For all the progress we've made - as a community, as an industry, as a discipline - describing the brittleness of our IT infrastructure and 'the shape of the beast' (what is this hacking stuff anyway?), we're not seeing much in the way of obvious returns in two key areas : procurement and policy.
We know what's broken; we even mostly know how to fix it. We fight the good fight from the C-suite to Capitol Hill. Yet often we lose. Why?
Behind nearly every poor choice in procurement or policy is some species of magical thinking. Not idiocy, not ignorance, not malice, but a logical error in determining causality. These are not complicated fallacies, nor particularly difficult to spot, but they are seductive, they are omnipresent. And, unfortunately, they are often profitable. They are also critical to our understanding of why broken things stay broken, and why evidence-based policies are so elusive.
Attendees will explore imagined realities informing real policy and procurement decisions; they will additionally have the opportunity to learn and share battle-tested thwarting strategies.

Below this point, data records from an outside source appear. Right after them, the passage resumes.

(** A hub without the library receives it, and resolves it as its publisher does. *)
Lemma travel_witness :
  ∃ install b2, PlanPinnedShapesImport "peer:a" demo_pins demo_entries 5 seeded = (Ok install, seeded) ∧
    StorePinnedShapes install 6 seeded = (Ok (), b2) ∧
    (pinnedShapesContent ("hosting"%string, 1) 7 b2).1 = (pinnedShapesContent ("hosting"%string, 1) 7 published).1.
Proof.
  destruct (pinned_shapes_travel demo_pins "peer:a" 4 5 6 published published seeded demo_entries)
    as [(_ & Hok) Hinst].
  - repeat constructor.
  - apply NoDup_cons. split; [by intros [= E]%list_elem_of_singleton|apply NoDup_singleton].
  - exact published_consistent.
  - exact seeded_consistent.
  - destruct (CollectPinnedShapes demo_pins 4 published) as [r h] eqn:Er.
    assert (r = Ok demo_entries) as -> by (change r with ((r, h).1); rewrite <-Er; by vm_compute).
    apply Collect_Ok in Er as (-> & _); [done|repeat constructor].
  - destruct Hok as [install Hplan].
    { intros ref c. rewrite demo_libraries. intros ->%list_elem_of_singleton. by vm_compute. }
    destruct (Hinst _ _ Hplan) as (_ & b2 & Hst & _ & _ & Hres). exists install, b2. split_and!; [done..|].
    destruct (Hres ("hosting"%string, 1) 7 7) as (c & H1 & H2); [rewrite demo_libraries; left|]. congruence.
Defined.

Mara is a Washington DC-based ICT security policy expert. Mara regularly serves as a private sector advisor to executive agencies on information security issues, focussing on the technical and strategic implications of regulatory and policy activity. Prior to her current roles, she was the Director of Government Affairs for HackerOne. Mara’s background includes advanced degrees in cultural identity studies and modern history, as well as work in international security, counterinsurgency, and arms control. Her speaking credits include DEF CON, ShmooCon, TROOPERS, The Atlantic Council, the Federal Communications Bar Association, and an alphabet soup of think tanks. She is a proud contributor to FIRST Org’s VRDX-SIG, BlackHoodie alumna, and recently-named Senior Fellow at the Center for Advanced Studies on Terrorism.